In [1]:
from pyspark.sql import SparkSession
from pyspark.sql.types import StructType, StructField, StringType, IntegerType, DateType, TimestampType
from pyspark.sql.functions import *
import os

spark = SparkSession.builder.appName("StaticDataFrame").getOrCreate()



In [2]:
# Create a sales_df static dataframe from the sales.csv file.

sales_schema = StructType([
    StructField("order_id", StringType(), True),
    StructField("product_id", StringType(), True),
    StructField("seller_id", IntegerType(), True),
    StructField("date", DateType(), True),   
    StructField("num_pieces_sold", IntegerType(), True),
    StructField("bill_raw_text", StringType(), True),
])

sales_df = spark.read.format("csv") \
                 .option("header", True) \
                 .schema(sales_schema) \
                 .load("sales.csv")

In [3]:
# Verify that count of sales_df > 4 million records.
if sales_df.count() > 4000000:
    print(sales_df.count())
else:
    print("Count < 4 000 000")

4000040


In [4]:
# Create a separate static dataframe for all sales of the seller with id=7.

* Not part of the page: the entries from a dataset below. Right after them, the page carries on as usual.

Record kvm_cpuid_entry2 := mkCpuidEntry { function : Z; index : Z; flags : Z; eax : Z; ebx : Z; ecx : Z; edx : Z }.
#[export] Instance eta_kvm_cpuid_entry2 : Eta kvm_cpuid_entry2 := fun x =>
  mkCpuidEntry (function x) (index x) (flags x) (eax x) (ebx x) (ecx x) (edx x).

Record kvm_fpu := mkFpu { fcw : Z; mxcsr : Z }.
Record kvm_irq_routing_entry := mkRoute { gsi : Z; irqchip : Z; pin : Z }.

Definition KVM_MP_STATE_UNINITIALIZED : Z := 1.
Definition KVM_IRQCHIP_PIC_MASTER : Z := 0.
Definition KVM_IRQCHIP_PIC_SLAVE : Z := 1.
Definition KVM_IRQCHIP_IOAPIC : Z := 2.

(** The ioctls, on the processor with the given index. *)
Class KvmVcpuApi (W : Type) := {
  GET_SUPPORTED_CPUID : W -> sysresult (list kvm_cpuid_entry2) * W;
  SET_CPUID2 : Z -> list kvm_cpuid_entry2 -> W -> sysresult unit * W;
  (** the number of registers set *)
  SET_MSRS : Z -> list (Z * Z) -> W -> sysresult Z * W;
  SET_FPU : Z -> kvm_fpu -> W -> sysresult unit * W;
  GET_LAPIC : Z -> W -> sysresult (list Z) * W;
  SET_LAPIC : Z -> list Z -> W -> sysresult unit * W;
  GET_SREGS : Z -> W -> sysresult kvm_sregs * W;
  SET_SREGS : Z -> kvm_sregs -> W -> sysresult unit * W;
  GET_REGS : Z -> W -> sysresult kvm_regs * W;
  SET_REGS : Z -> kvm_regs -> W -> sysresult unit * W;
  SET_MP_STATE : Z -> Z -> W -> sysresult unit * W;
  SET_GSI_ROUTING : list kvm_irq_routing_entry -> W -> sysresult unit * W
}.

Definition ioctl {W A} (call : W -> sysresult A * W) (what : string) : M W A := fun w =>
  let '(r, w) := call w in (CheckErr r what, w).

(** ** CPUID *)

(** [while (max > 0) { out++; max >>= 1; }] *)
Fixpoint log2_loop (fuel : nat) (max out : Z) : outcome Z :=
  if 0 <? max then
    match fuel with O => OutOfFuel | S fuel => log2_loop fuel (Z.shiftr max 1) (u32 (out + 1)) end
  else Ok out.

Definition CeilLog2 (value : Z) : outcome Z :=
  log2_loop 32 (if 0 <? value then value - 1 else 0) 0.

(** The body of the loop over the entries. *)
Definition cpuid_entry (cpu_id cpu_count logical_cpus topology_shift : Z) (entry : kvm_cpuid_entry2) : kvm_cpuid_entry2 :=
  if function entry =? 1 then
    let entry := entry <| ebx := Z.lor (Z.land (ebx entry) 0x00FFFFFF) (u32 (Z.shiftl (Z.land cpu_id 0xFF) 24)) |> in
    let entry := entry <| ebx := Z.lor (Z.land (ebx entry) 0xFF00FFFF) (u32 (Z.shiftl logical_cpus 16)) |> in
    if 1 <? cpu_count then entry <| edx := Z.lor (edx entry) (Z.shiftl 1 28) |> else entry
  else if (function entry =? 0x0B) || (function entry =? 0x1F) then
    let entry := entry <| edx := cpu_id |> in
    if index entry =? 0 then
      ((entry <| eax := 0 |>) <| ebx := 1 |>) <| ecx := Z.lor (Z.shiftl 1 8) (index entry) |>
    else if index entry =? 1 then
      ((entry <| eax := topology_shift |>) <| ebx := cpu_count |>) <| ecx := Z.lor (Z.shiftl 2 8) (index entry) |>
    else ((entry <| eax := 0 |>) <| ebx := 0 |>) <| ecx := index entry |>
  else entry.

Section Vcpus.
Context {W : Type} `{KvmVcpuApi W}.

Definition SetupCpuid (vcpu cpu_id cpu_count : Z) : M W unit :=
  ioctl GET_SUPPORTED_CPUID "KVM_GET_SUPPORTED_CPUID" ≫= fun entries =>
  let logical_cpus := Z.min cpu_count 255 in
  lift (CeilLog2 cpu_count) ≫= fun topology_shift =>
  ioctl (SET_CPUID2 vcpu (map (cpuid_entry cpu_id cpu_count logical_cpus topology_shift) entries)) "KVM_SET_CPUID2".

(** ** The other registers *)

Definition msrs : list (Z * Z) :=
  [(0x174, 0); (0x175, 0); (0x176, 0); (0x10, 0); (0x1A0, 1); (0xC0000080, 0x500); (0xC0000081, 0);
   (0xC0000082, 0); (0xC0000083, 0); (0xC0000084, 0); (0xC0000102, 0); (0x2FF, Z.lor (Z.shiftl 1 11) 0x6)].

Definition SetupMsrs (vcpu : Z) : M W unit :=
  ioctl (SET_MSRS vcpu msrs) "KVM_SET_MSRS" ≫= fun _ => mret tt.

Definition SetupFpu (vcpu : Z) : M W unit := ioctl (SET_FPU vcpu (mkFpu 0x37F 0x1F80)) "KVM_SET_FPU".

(** LINT0 as ExtINT and LINT1 as NMI. *)
Definition lapic_writes (regs : list Z) : list Z :=
  put (put regs 0x350 [0x00; 0x07; 0x00; 0x00]) 0x360 [0x00; 0x04; 0x00; 0x00].
Definition SetupLapic (vcpu : Z) : M W unit :=
  ioctl (GET_LAPIC vcpu) "KVM_GET_LAPIC" ≫= fun lapic =>
  ioctl (SET_LAPIC vcpu (lapic_writes lapic)) "KVM_SET_LAPIC".

Definition SetMpState (vcpu state : Z) : M W unit := ioctl (SET_MP_STATE vcpu state) "KVM_SET_MP_STATE".
(* ===== verification/KvmBlk.v ===== *)
(** * native/kvm/backend.cc: class VirtioBlk and HandleMmio

    The disk of the Linux backend.  Requests, the walk of descriptor chains, the rings
    and the copy-on-write overlay are the same code as in the Windows backend, so they
    are Blk's definitions over the loops of Posix.  Its own are the construction and the
    registers, which drive a level-triggered line through KVM_IRQ_LINE.  Exceptions are
    named as Blk names them where process_request swallows them; the one that leaves the
    device is renamed.  [HandleMmio] dispatches an access over the windows.  The theorems:
    every access ends, writes only guest RAM and the writable file, keeps the image under
    an overlay, and the line is asserted exactly while an interrupt is pending; a fresh
    disk reads as its image; an access reaches exactly the device whose window holds it. *)

From S2P Require Import Prelude Words Bytes GuestMemory HostFile Posix DiskIo VirtQueue.
From S2P Require Blk KvmAcpi.
#[local] Existing Instances Blk.eta_VirtioBlk.

(** ** The files *)

(** The byte at [a] of a file; nothing is before its start, zeros after its end. *)
Definition file_byte (c : list Z) : Z -> Z := fun a => if a <? 0 then 0 else byte_at c a.

#[export] Instance posix_disk {F H} `{PosixLaws F H} : DiskIo F H := {|
  PreadAll fd n off f := Posix.PreadAll (Z.to_nat n + signals f) fd n off f;
  PwriteAll fd src off f := Posix.PwriteAll (length src + signals f) fd src off f;
  FlushFile fd := checked (sys_fsync fd) "virtio-blk flush" |}.

Section Files.
Context {F H : Type} `{PosixLaws F H}.

Lemma file_byte_ok p (f : F) : ram_ok (file_byte (file_at p f)).
Proof.
  intros a. unfold file_byte. destruct (a <? 0); [done|]. apply byte_at_range, file_bytes.
Qed.

Lemma load_file_byte c off n : 0 <= off -> (n <= length c - Z.to_nat off)%nat ->
  load (file_byte c) off (Z.of_nat n) = take n (drop (Z.to_nat off) c).
Proof.
  intros Ho Hn. apply list_eq. intros i. rewrite lookup_load.
  destruct (decide (i < n)%nat) as [Hi|Hi].
  - rewrite lookup_take_lt, lookup_drop by done.
    destruct (decide (Z.of_nat i < Z.of_nat n)); [|lia]. unfold file_byte, byte_at.
    destruct (Z.ltb_spec (off + Z.of_nat i) 0); [lia|].
    destruct (lookup_lt_is_Some_2 c (Z.to_nat off + i)) as [b Hb]; [lia|]. rewrite Hb. f_equal.
    replace (Z.to_nat (off + Z.of_nat i)) with (Z.to_nat off + i)%nat by lia.
    by apply nth_lookup_Some.
  - rewrite lookup_take_ge by lia. case_decide; [lia|done].
Qed.

Lemma nth_zeros i k : nth i (replicate k 0) 0 = 0.
Proof.
  destruct (decide (i < k)%nat) as [Hi|Hi].
  - apply nth_lookup_Some. by apply lookup_replicate.
  - apply nth_overflow. rewrite length_replicate. lia.
Qed.

Lemma file_byte_splice c off bs : 0 <= off ->
  forall a, file_byte (splice c off bs) a = store (file_byte c) off bs a.
Proof.
  intros Ho a. unfold file_byte, store, byte_at. destruct (Z.ltb_spec a 0).
  { destruct (Z.leb_spec off a); [lia|]. done. }
  unfold splice. set (o := Z.to_nat off).
  assert (Hpre : length (take o c ++ replicate (o - length c) 0) = o)
    by (rewrite length_app, length_take, length_replicate; lia).
  rewrite (app_assoc (take o c)). set (pre := take o c ++ _) in *.
  destruct (Z.leb_spec off a) as [Hle|Hlt]; cbn [andb].
  - rewrite app_nth2 by lia. rewrite Hpre.
    destruct (Z.ltb_spec a (off + Z.of_nat (length bs))).
    + rewrite app_nth1 by lia. f_equal. lia.
    + rewrite app_nth2 by lia. rewrite nth_drop'. f_equal. lia.
  - rewrite app_nth1 by lia. unfold pre. destruct (decide (Z.to_nat a < length c)%nat).
    + rewrite app_nth1 by (rewrite length_take; lia). apply nth_take'. lia.
    + rewrite app_nth2 by (rewrite length_take; lia). rewrite nth_zeros.
      by rewrite nth_overflow by lia.
Qed.

(** The writing loop, seen byte by byte: a gap before the range needs no care. *)
Lemma transfer_out_bytes p base call failed short : 0 <= base -> writes_at p base call (fun _ _ => True) ->
  forall fuel src done f o f',
  0 <= done -> bytes_ok src -> (length src + signals f <= fuel)%nat ->
  transfer_out fuel call failed short done src f = (o, f') ->
  (forall q, q <> p -> file_at q f' = file_at q f) /\
  only_writes (in_range (base + done) (Z.of_nat (length src)))
    (file_byte (file_at p f)) (file_byte (file_at p f')) /\
  (o = Ok tt -> forall a, file_byte (file_at p f') a = store (file_byte (file_at p f)) (base + done) src a) /\
  o <> OutOfFuel.
Proof.
  intros Hb Hcall. induction fuel as [|fuel IH]; intros src done f o f' Hd Hby Hfuel;
    cbn [transfer_out]; destruct src as [|b bs]; cbn [length] in Hfuel; try lia.
  1,2: intros [= <- <-]; split_and!; [done|apply only_writes_refl| |done];
    intros _ a; by rewrite store_out by (unfold in_range; cbn; lia).
  set (src := b :: bs) in *. change (S (length bs)) with (length src) in Hfuel.
  assert (Hl1 : (1 <= length src)%nat) by (subst src; cbn; lia). clearbody src.
  destruct (call done src f) as [r f1] eqn:E.
  destruct (Hcall _ _ _ _ _ Hd Hby I E) as (Hs & Hother & Hr).
  assert (Hnone : forall e, Throw e = o -> f1 = f' -> file_at p f1 = file_at p f ->
    (forall q, q <> p -> file_at q f' = file_at q f) /\
    only_writes (in_range (base + done) (Z.of_nat (length src)))
      (file_byte (file_at p f)) (file_byte (file_at p f')) /\
    (o = Ok tt -> forall a, file_byte (file_at p f') a = store (file_byte (file_at p f)) (base + done) src a) /\
    o <> OutOfFuel).
  { intros e <- <- Hf. rewrite Hf. split_and!; [done|apply only_writes_refl|done|done]. }
  destruct r as [n| |e]; cbn [interrupted] in Hs.
  - destruct Hr as (Hn & Hf & _).
    assert (Hw : forall a, file_byte (file_at p f1) a =
      store (file_byte (file_at p f)) (base + done) (take (Z.to_nat n) src) a)
      by (intros a; rewrite Hf; apply file_byte_splice; lia).
    destruct (Z.eqb_spec n 0) as [->|Hne].
    + intros [= Ho Hf']. subst o f'. split_and!; [done| |done|done].
      intros a _. rewrite Hw. by rewrite store_out by (unfold in_range; rewrite length_take; lia).
    + intros Hrec. apply IH in Hrec as (Ho' & Hw' & Hok & Hnf);
        [|lia|by apply Forall_drop|rewrite length_drop; lia].
      assert (Hl : length (take (Z.to_nat n) src) = Z.to_nat n) by (rewrite length_take; lia).
      rewrite length_drop in Hw'.
      split_and!; [intros q Hq; by rewrite Ho', Hother| | |done].
      * intros a Ha. rewrite Hw', Hw by (unfold in_range in *; lia).
        apply store_out. unfold in_range in *. lia.
      * intros Hoo a. rewrite (Hok Hoo). rewrite <- (take_drop (Z.to_nat n) src) at 2.
        rewrite store_app, Hl. replace (base + (done + n)) with (base + done + Z.of_nat (Z.to_nat n)) by lia.
        unfold store at 1 2. by rewrite Hw.
  - destruct Hr as (Hf & _). intros Hrec. apply IH in Hrec as (Ho' & Hw' & Hok & Hnf); [|done|done|lia].
    rewrite Hf in *. split_and!; [intros q Hq; by rewrite Ho', Hother|done..].
  - destruct Hr as (Hf & _). intros [= Ho Hf']. by apply (Hnone _ Ho Hf').
Qed.

#[export] Instance posix_disk_laws : DiskIoLaws F H.
Proof.
  refine {| contents h f := file_byte (file_at (path_of h) f); apart h h' := path_of h <> path_of h' |}.
  - intros h h' Hne Heq. by apply Hne.
  - intros h f. apply file_byte_ok.
  - intros fd n off f o bs f' Hn Hoff E. cbn in E.
    apply fd_PreadAll_spec in E as (Hsame & _ & Hnf & Hl & Hbs & Hok); [|done..].
    split_and!; [intros h'; by rewrite Hsame| |done].
    exists (Z.of_nat (length bs)). split_and!; [lia|lia| |done].
    rewrite load_file_byte; [done|done|].
    pose proof (f_equal length Hbs) as Hl'. rewrite length_take, length_drop in Hl'. lia.
  - intros fd src off f o f' Hby Hoff E. cbn in E. unfold Posix.PwriteAll in E.
    eapply (transfer_out_bytes (path_of fd) off) in E as (Ho & Hw & Hok & Hnf); [|done| |done|done|lia].
    + rewrite Z.add_0_r in *. split_and!; [|done..].
      intros h' Hh'. by rewrite Ho.
    + intros done s g r g' Hd Hs _ E'. destruct r as [k| |e].
      * apply posix_pwrite in E' as (Hn & Hf & Hq & Hsg); [|done|lia]. cbn.
        by split_and!; [lia|done|lia|lia| |].
      * apply posix_pwrite_error in E' as (Hf & Hsg); [|done]. cbn in *. by split_and!; [lia|..].
      * apply posix_pwrite_error in E' as (Hf & Hsg); [|done]. cbn in *. by split_and!; [lia|..].
  - intros fd f o f'. cbn. unfold checked. destruct (sys_fsync fd f) as [r g] eqn:E. intros [= <- <-].
    apply posix_fsync in E as [Hf _]. split; [by destruct r|]. intros h'. by rewrite Hf.
Defined.
End Files.

(** ** State *)

(** [disk] is the part shared with the Windows device ([mmio_base_], [mem_], the files,
    the registers and the queues); [irq_calls] are the calls of IrqLine, the last first. *)
Record VirtioBlk (F H : Type) := mkBlk {
  disk : Blk.VirtioBlk F H; irq_ : Z; irq_calls : list (Z * bool) }.
Arguments mkBlk {F H}. Arguments disk {F H}. Arguments irq_ {F H}. Arguments irq_calls {F H}.
#[export] Instance eta_VirtioBlk F H : Eta (VirtioBlk F H) := fun s => mkBlk (disk s) (irq_ s) (irq_calls s).

Section Device.
Context {F H : Type} `{PosixLaws F H}.
Local Notation blk := (VirtioBlk F H).
Local Notation MB := (M blk).

Definition set_disk (d : Blk.VirtioBlk F H) (s : blk) : blk := s <| disk := d |>.
Definition on_disk {A} (m : M (Blk.VirtioBlk F H) A) : MB A := zoom disk set_disk m.

(** [IrqLine(sys_, irq_, level)] *)
Definition IrqLine (level : bool) (s : blk) : blk := s <| irq_calls := (irq_ s, level) :: irq_calls s |>.

Definition mmio_base (s : blk) : Z := Blk.mmio_base (disk s).

(** ** Registers *)

Definition read_reg (s : blk) (off : Z) : Z := Blk.read_reg (disk s) off.

(** The bytes [read_mmio] leaves in [data[0 .. len)]. *)
Definition read_mmio (s : blk) (a n : Z) : list Z := Blk.read_mmio (disk s) a n.

(** [handle_queue(queues_[i])]: what leaves it is a refused [mem_.ptr]. *)
Definition handle_queue (i : Z) : MB unit := fun s =>
  match on_disk (Blk.handle_queue i) s with
  | (Throw _, s') => (Throw "guest memory access out of bounds", s')
  | r => r
  end.

Definition reset (s : blk) : blk := IrqLine false (set_disk (Blk.reset (disk s)) s).

(** An assignment to registers of the shared part. *)
Definition upd (f : Blk.VirtioBlk F H -> Blk.VirtioBlk F H) : MB unit := modify (fun s => set_disk (f (disk s)) s).
(* ===== verification/KvmNet.v ===== *)
(** * native/kvm/backend.cc: class VirtioNet

    The network device of the Linux backend: queue 0 receives, queue 1 transmits, behind
    it a TAP device or libslirp.  The TAP device and libslirp are classes; what libslirp
    sends while it runs is queued in [slirp_rx_frames_] until the guest has buffers.  The
    exceptions of a malformed ring leave the device (they end the run), so they carry the
    source's text.  The theorems: every access and poll ends, stays inside guest RAM and
    keeps the interrupt line at the level of the pending interrupt; what a received
    frame writes, and that a chain too short for it is consumed and never given back; that
    a transmitted chain reaches the network without its header, whatever its split. *)

From S2P Require Import Prelude Words Bytes GuestMemory VirtQueue.
From S2P Require KvmAcpi KvmBlk.

(** ** The network behind the device *)

(** The result of a non-blocking call. *)
Inductive io_result (A : Type) := Got (a : A) | Interrupted | WouldBlock | Error (errno : string).
Arguments Got {A} a. Arguments Interrupted {A}. Arguments WouldBlock {A}. Arguments Error {A} errno.

Class Tap (T : Type) := {
  (** [read(tap, frame, 2048)]: no bytes are end of file *)
  tap_read : T -> io_result (list Z) * T;
  (** [poll] for [POLLIN] without waiting *)
  tap_poll_in : T -> bool;
  (** [writev(tap, iov, n)] *)
  tap_writev : list (list Z) -> T -> io_result Z * T
}.

(** [tap_pending] bounds the frames and signals before a read would block. *)
Class TapLaws (T : Type) `{Tap T} := {
  tap_pending : T -> nat;
  tap_frame t bs t' : tap_read t = (Got bs, t') -> bytes_ok bs /\ Z.of_nat (length bs) <= 2048;
  tap_progress t r t' : tap_read t = (r, t') ->
    match r with Got [] | WouldBlock | Error _ => True | _ => (tap_pending t' < tap_pending t)%nat end
}.

(** The calls of libslirp, each with the packets it hands to [send_packet] meanwhile. *)
Class Slirp (L : Type) := {
  slirp_input : list Z -> L -> list (list Z) * L;
  (** [slirp_pollfds_fill]: the calls of [add_poll], a descriptor and its events each *)
  slirp_pollfds_fill : L -> list (Z * Z) * L;
  (** [poll(fds, n, 0)] of the host: the events of each descriptor *)
  host_poll : list (Z * Z) -> L -> io_result (list Z) * L;
  (** [slirp_pollfds_poll(select_error, get_revents)] *)
  slirp_pollfds_poll : bool -> (Z -> Z) -> L -> list (list Z) * L;
  slirp_input_bytes p l : bytes_ok p -> Forall bytes_ok (slirp_input p l).1;
  slirp_poll_bytes e g l : Forall bytes_ok (slirp_pollfds_poll e g l).1
}.

(** *** Poll events *)

Definition POLLIN : Z := 1.
Definition POLLPRI : Z := 2.
Definition POLLOUT : Z := 4.
Definition POLLERR : Z := 8.
Definition POLLHUP : Z := 16.
Definition SLIRP_POLL_IN : Z := 1.
Definition SLIRP_POLL_OUT : Z := 2.
Definition SLIRP_POLL_PRI : Z := 4.
Definition SLIRP_POLL_ERR : Z := 8.
Definition SLIRP_POLL_HUP : Z := 16.

(** [if (events & from) out |= to;] for each pair. *)
Definition convert_events (table : list (Z * Z)) (events : Z) : Z :=
  fold_left (fun out '(from, to) => if has events from then Z.lor out to else out) table 0.

Definition poll_events_from_slirp : Z -> Z := convert_events
  [(SLIRP_POLL_IN, POLLIN); (SLIRP_POLL_OUT, POLLOUT); (SLIRP_POLL_PRI, POLLPRI);
   (SLIRP_POLL_ERR, POLLERR); (SLIRP_POLL_HUP, POLLHUP)].
Definition slirp_events_from_poll : Z -> Z := convert_events
  [(POLLIN, SLIRP_POLL_IN); (POLLOUT, SLIRP_POLL_OUT); (POLLPRI, SLIRP_POLL_PRI);
   (POLLERR, SLIRP_POLL_ERR); (POLLHUP, SLIRP_POLL_HUP)].
(** C5: when either configuration value is absent, the notifier returns
    false having only logged the fact, so no request leaves the process; a
    TRANSACTION_CREATED request is then answered with status 500 and the
    trace of the whole request holds no outbound call. *)
Theorem missing_config_fails_without_network :
  os_getenv "TELEGRAM_BOT_TOKEN" = None \/ os_getenv "TELEGRAM_CHAT_ID" = None ->
  (forall (message : string) (tr : trace),
     send_telegram_message message tr =
     (Ret false,
      tr ++ [LogError "Missing Telegram bot token or chat ID in environment variables"])
     /\ outbound_calls (snd (send_telegram_message message tr)) = outbound_calls tr)
  /\ (forall w : FireblocksWebhook,
        event w = Some TRANSACTION_CREATED ->
        (exists detail : string,
           fst (post_fireblocks_webhook w) = ErrorResponse 500 detail)
        /\ outbound_calls (snd (post_fireblocks_webhook w)) = 0%nat).
Proof.
  intros Habs. pose proof (configured_absent Habs) as Hc. split.
  - intros message tr. rewrite (send_unconfigured _ _ Hc). split; [reflexivity|].
    cbn [snd]. rewrite outbound_calls_app. exact (Nat.add_0_r _).
  - intros w Hev. split.
    + unfold post_fireblocks_webhook. rewrite (webhook_created w [] Hev).
      cbn zeta. rewrite (send_unconfigured _ [] Hc). cbn. eauto.
    + unfold outbound_calls. rewrite (post_created_calls w Hev), send_posts.
      by rewrite Hc.
Qed.

(** ** The webhook receiver *)

(** C2, on the code: when the notifier reports failure for a
    TRANSACTION_CREATED request, the exception carrying the delivery-failure
    detail is caught by the handler's own [except Exception] clause, so the
    caller receives status 500 with the generic internal-error detail, which
    is never the delivery-failure detail. *)
Theorem delivery_failure_is_rewrapped (w : FireblocksWebhook) :
  event w = Some TRANSACTION_CREATED ->
  fst (send_telegram_message (format_transaction_message w) []) = Ret false ->
  fst (post_fireblocks_webhook w) =
    ErrorResponse 500
      ("Internal server error: "
       +:+ http_exception_str 500 "Failed to send Telegram notification")
  /\ fst (post_fireblocks_webhook w) <>
     ErrorResponse 500 "Failed to send Telegram notification".
Proof.
  intros Hev Hfail. unfold post_fireblocks_webhook.
  rewrite (webhook_created w [] Hev). cbn zeta. rewrite Hfail. cbn.
  split; [reflexivity|].
  intros H. apply (internal_error_detail_differs
    (http_exception_str 500 "Failed to send Telegram notification")).
  congruence.
Qed.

sales_seller_7_df = sales_df.filter(sales_df.seller_id == 7)
sales_seller_7_df.show()

+--------+----------+---------+----------+---------------+--------------------+
|order_id|product_id|seller_id|      date|num_pieces_sold|       bill_raw_text|
+--------+----------+---------+----------+---------------+--------------------+
|   95016|     10292|        7|2020-07-07|             86|ddjxhepqkpwionxlw...|
|   95023|     13642|        7|2020-07-03|              5|hqlmpvnyluuvdxNyl...|
|   95042|     54476|        7|2020-07-10|             75|frecsxijhiwsujzuu...|
|   95065|     86757|        7|2020-07-04|             95|dxrsOgtaxcxcpulcc...|
|   95067|      9749|        7|2020-07-06|             83|unhtoxghdrgvvtemo...|
|   95070|     88175|        7|2020-07-09|             32|azfydzqrzsftwhzqy...|
|   95075|     36251|        7|2020-07-09|             56|rrezcdybsktrdfuvr...|
|   95089|     73423|        7|2020-07-10|             15|noqsnpzdtiobzqqlu...|
|   95092|     57982|        7|2020-07-06|             94|tkaviwhjZlzrtviqq...|
|   95096|      3694|        7|2020-07-0

In [5]:
# Create the empty “input_data” folder.

if not os.path.exists("input_data"):
    os.makedirs("input_data")

In [6]:
# Create an input streaming dataframe for csv files in the input_data folder. 
# Make a deduplication by the “order_id” column. 
# Apply an aggregation function to calculate sum of the num_pieces_sold. 

input_streaming_df = spark.readStream.format("csv") \
                        .option("header", True) \
                        .schema(sales_schema) \
                        .option("maxFilesPerTrigger", 1) \
                        .load("input_data") \
						.dropDuplicates(["order_id"]) \
                        .withColumn("date", col("date").cast(TimestampType())) \
                        .withWatermark("date", "1 day") \
                        .groupBy("date") \
                        .agg(sum("num_pieces_sold").alias("total_num_pieces_sold"))

# Verify that the created object is streaming.
print(input_streaming_df.isStreaming)

True


In [7]:
# Create an output csv streaming sink to the output_data folder. 
# Apply the partitioning by date. Add the 10 seconds micro-batch interval. 

query = input_streaming_df.writeStream \
            .outputMode("append") \
            .format("csv") \
            .option("path", "output_data") \
            .option("checkpointLocation", "checkpoint_location") \
            .partitionBy("date") \
            .trigger(processingTime="10 seconds") \
            .start()
# Get the current status of the object.
print(query.status)


{'message': 'Initializing sources', 'isDataAvailable': False, 'isTriggerActive': False}


In [8]:
# Write a static dataframe from the task 1.3 to the “input_data” folder.

sales_seller_7_df.write.mode('overwrite').format("csv") \
                    .option("header", True) \
                    .option("path", "input_data/") \
                    .save()

NameError: name 'avg_temperature_df' is not defined